Set down exactly the lines of the records from the top to the line containing "Definition MachineHealthCheckSucceededV1Beta2Condition : string"; include both.

| SOURCE INFORMATION |
####################
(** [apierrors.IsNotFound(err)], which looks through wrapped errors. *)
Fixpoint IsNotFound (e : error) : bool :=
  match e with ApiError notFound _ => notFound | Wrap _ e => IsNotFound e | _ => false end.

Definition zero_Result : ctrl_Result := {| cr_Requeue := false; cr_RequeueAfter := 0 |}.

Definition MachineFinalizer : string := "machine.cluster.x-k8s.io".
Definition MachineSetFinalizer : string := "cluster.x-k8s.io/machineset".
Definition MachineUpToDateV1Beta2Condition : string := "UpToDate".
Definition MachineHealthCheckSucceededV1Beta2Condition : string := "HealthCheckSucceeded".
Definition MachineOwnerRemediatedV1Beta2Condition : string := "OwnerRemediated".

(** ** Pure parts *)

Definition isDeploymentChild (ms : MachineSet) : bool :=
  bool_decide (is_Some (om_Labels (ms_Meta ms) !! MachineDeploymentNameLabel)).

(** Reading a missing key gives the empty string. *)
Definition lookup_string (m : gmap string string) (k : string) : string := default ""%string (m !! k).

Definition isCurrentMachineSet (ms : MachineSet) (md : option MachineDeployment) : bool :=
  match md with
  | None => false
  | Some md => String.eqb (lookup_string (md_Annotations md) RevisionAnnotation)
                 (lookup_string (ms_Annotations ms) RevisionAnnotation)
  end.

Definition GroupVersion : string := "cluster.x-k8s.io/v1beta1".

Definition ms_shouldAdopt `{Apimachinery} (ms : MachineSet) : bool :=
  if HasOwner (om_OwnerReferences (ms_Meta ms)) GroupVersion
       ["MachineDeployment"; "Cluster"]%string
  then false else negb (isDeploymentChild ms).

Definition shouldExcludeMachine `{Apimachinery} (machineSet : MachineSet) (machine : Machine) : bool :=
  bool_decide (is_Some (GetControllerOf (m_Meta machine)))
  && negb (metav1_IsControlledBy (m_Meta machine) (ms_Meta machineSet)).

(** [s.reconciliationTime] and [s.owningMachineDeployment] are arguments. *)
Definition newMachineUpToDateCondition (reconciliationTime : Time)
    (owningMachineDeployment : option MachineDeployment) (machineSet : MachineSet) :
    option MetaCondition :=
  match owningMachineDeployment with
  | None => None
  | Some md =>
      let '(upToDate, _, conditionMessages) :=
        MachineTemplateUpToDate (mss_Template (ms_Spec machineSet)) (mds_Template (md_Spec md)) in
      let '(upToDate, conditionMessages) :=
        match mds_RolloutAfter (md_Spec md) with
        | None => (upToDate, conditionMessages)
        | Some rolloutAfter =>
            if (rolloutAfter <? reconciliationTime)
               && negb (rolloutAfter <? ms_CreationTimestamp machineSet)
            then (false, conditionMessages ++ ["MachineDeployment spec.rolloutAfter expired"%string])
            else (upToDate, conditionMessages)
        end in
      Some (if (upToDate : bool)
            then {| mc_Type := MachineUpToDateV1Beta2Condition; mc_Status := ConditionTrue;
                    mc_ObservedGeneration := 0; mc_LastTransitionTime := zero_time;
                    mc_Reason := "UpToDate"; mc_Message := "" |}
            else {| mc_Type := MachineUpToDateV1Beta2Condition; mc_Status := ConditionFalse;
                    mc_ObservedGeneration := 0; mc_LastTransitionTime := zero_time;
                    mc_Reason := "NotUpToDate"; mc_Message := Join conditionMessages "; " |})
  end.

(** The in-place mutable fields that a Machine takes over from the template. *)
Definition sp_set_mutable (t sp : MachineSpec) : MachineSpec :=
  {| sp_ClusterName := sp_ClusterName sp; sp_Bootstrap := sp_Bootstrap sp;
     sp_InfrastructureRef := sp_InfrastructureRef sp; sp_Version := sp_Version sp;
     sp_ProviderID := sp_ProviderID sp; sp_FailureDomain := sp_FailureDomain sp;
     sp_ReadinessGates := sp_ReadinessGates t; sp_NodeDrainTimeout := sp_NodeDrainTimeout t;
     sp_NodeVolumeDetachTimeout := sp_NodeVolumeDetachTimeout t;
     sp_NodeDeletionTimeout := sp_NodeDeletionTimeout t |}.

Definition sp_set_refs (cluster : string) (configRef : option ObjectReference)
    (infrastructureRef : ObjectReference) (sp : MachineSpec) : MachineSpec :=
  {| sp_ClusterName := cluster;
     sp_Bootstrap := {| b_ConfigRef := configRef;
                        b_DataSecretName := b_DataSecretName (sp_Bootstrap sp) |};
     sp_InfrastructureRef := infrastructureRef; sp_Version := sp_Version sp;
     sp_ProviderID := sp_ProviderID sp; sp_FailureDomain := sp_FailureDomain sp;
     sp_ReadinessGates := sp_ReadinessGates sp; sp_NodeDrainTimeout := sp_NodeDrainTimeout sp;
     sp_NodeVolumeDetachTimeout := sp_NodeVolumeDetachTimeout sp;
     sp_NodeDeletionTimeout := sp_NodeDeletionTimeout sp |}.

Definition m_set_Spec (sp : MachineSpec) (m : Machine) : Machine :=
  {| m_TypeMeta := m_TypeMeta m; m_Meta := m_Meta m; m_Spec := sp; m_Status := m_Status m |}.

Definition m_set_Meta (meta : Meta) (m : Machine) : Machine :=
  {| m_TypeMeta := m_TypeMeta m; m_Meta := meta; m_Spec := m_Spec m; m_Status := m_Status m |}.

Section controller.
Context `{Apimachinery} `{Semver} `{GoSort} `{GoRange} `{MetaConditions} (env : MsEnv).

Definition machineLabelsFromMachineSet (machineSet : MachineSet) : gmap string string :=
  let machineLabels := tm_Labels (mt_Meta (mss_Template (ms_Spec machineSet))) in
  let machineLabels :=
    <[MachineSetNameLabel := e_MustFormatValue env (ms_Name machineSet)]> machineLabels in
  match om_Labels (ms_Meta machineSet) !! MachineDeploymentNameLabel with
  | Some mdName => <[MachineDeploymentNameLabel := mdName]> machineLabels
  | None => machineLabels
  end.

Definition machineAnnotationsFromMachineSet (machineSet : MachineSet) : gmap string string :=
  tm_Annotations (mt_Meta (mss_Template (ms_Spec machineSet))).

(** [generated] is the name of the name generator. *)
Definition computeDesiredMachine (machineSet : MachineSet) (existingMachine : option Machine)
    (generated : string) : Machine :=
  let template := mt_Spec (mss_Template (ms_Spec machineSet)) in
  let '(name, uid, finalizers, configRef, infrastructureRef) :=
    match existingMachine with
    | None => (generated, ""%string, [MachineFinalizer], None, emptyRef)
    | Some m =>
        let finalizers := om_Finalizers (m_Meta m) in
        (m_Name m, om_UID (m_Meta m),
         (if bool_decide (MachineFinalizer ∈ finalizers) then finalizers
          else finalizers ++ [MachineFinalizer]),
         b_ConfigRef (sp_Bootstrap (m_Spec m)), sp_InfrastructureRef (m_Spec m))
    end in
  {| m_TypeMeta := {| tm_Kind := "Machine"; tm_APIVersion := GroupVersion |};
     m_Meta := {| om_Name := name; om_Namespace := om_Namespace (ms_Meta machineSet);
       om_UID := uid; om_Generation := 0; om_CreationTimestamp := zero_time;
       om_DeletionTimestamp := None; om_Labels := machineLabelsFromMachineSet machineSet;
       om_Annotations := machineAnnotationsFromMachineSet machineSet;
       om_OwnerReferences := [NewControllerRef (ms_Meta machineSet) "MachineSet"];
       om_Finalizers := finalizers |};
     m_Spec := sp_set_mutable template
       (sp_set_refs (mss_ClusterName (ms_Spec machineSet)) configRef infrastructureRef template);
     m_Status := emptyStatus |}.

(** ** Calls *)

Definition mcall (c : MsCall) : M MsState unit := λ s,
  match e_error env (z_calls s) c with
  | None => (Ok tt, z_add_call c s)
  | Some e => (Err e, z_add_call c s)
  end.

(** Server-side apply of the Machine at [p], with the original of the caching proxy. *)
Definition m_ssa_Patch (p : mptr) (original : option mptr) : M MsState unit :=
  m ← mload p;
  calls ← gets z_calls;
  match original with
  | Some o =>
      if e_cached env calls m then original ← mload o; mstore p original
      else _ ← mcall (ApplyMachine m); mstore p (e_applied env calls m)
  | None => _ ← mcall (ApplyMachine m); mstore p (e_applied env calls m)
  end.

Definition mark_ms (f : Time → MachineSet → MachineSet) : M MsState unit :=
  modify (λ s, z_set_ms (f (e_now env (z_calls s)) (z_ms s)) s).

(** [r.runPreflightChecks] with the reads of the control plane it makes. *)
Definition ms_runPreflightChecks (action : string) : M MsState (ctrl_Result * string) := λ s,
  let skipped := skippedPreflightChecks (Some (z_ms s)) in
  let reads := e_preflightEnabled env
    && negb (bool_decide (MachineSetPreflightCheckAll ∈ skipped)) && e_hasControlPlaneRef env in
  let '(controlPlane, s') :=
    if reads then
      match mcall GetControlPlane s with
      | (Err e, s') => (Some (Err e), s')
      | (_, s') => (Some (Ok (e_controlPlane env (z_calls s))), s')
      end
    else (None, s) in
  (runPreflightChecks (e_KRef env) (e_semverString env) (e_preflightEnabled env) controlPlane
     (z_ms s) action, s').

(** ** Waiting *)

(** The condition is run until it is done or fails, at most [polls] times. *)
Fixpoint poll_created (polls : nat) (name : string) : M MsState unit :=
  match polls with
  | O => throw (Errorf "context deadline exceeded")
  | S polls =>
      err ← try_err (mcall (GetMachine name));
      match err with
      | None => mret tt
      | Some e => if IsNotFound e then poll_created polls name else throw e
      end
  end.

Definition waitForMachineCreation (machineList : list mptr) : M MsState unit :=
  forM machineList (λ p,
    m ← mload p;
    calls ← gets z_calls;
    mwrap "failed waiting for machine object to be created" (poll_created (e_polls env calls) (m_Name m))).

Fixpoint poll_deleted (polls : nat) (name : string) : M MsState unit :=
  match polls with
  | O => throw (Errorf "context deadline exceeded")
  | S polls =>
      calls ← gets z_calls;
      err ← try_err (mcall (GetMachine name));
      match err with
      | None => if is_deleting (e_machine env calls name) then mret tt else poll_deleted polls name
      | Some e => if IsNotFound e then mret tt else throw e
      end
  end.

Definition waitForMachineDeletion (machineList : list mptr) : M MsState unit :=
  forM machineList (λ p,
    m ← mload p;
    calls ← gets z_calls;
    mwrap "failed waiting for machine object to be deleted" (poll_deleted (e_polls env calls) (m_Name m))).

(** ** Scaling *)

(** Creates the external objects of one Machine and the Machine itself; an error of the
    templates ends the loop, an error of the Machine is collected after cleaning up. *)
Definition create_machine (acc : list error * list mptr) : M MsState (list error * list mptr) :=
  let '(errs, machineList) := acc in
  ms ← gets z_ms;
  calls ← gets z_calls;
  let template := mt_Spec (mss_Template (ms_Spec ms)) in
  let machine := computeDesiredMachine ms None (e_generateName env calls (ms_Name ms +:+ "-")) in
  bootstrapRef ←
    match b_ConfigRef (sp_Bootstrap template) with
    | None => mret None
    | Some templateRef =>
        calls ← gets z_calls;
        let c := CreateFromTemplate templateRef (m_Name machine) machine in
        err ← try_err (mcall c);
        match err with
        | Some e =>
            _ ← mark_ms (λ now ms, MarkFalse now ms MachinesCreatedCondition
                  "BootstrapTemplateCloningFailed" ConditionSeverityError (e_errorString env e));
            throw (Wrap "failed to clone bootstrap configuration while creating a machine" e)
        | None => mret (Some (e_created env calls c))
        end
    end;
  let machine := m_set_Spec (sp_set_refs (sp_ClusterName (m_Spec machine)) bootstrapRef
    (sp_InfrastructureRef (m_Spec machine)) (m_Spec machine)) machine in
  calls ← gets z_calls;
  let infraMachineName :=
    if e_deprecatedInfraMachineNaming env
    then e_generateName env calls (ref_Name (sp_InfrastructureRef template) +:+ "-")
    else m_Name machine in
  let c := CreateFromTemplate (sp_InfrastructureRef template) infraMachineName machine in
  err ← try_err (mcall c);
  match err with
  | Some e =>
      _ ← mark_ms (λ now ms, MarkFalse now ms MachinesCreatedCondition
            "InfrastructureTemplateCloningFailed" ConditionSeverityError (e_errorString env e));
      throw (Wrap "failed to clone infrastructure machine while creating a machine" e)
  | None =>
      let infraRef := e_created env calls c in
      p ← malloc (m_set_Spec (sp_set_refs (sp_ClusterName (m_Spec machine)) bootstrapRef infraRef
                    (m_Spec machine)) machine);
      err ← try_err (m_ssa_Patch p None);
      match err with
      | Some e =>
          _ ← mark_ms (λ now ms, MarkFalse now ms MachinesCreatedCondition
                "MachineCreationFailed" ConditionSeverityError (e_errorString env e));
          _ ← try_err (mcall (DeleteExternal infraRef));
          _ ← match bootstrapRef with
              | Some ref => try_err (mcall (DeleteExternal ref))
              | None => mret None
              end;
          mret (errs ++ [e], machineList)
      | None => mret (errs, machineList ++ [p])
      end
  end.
####################
| WRITTEN REPLY |
(** [apierrors.IsNotFound(err)], which looks through wrapped errors. *)
Fixpoint IsNotFound (e : error) : bool :=
  match e with ApiError notFound _ => notFound | Wrap _ e => IsNotFound e | _ => false end.

Definition zero_Result : ctrl_Result := {| cr_Requeue := false; cr_RequeueAfter := 0 |}.

Definition MachineFinalizer : string := "machine.cluster.x-k8s.io".
Definition MachineSetFinalizer : string := "cluster.x-k8s.io/machineset".
Definition MachineUpToDateV1Beta2Condition : string := "UpToDate".
Definition MachineHealthCheckSucceededV1Beta2Condition : string := "HealthCheckSucceeded".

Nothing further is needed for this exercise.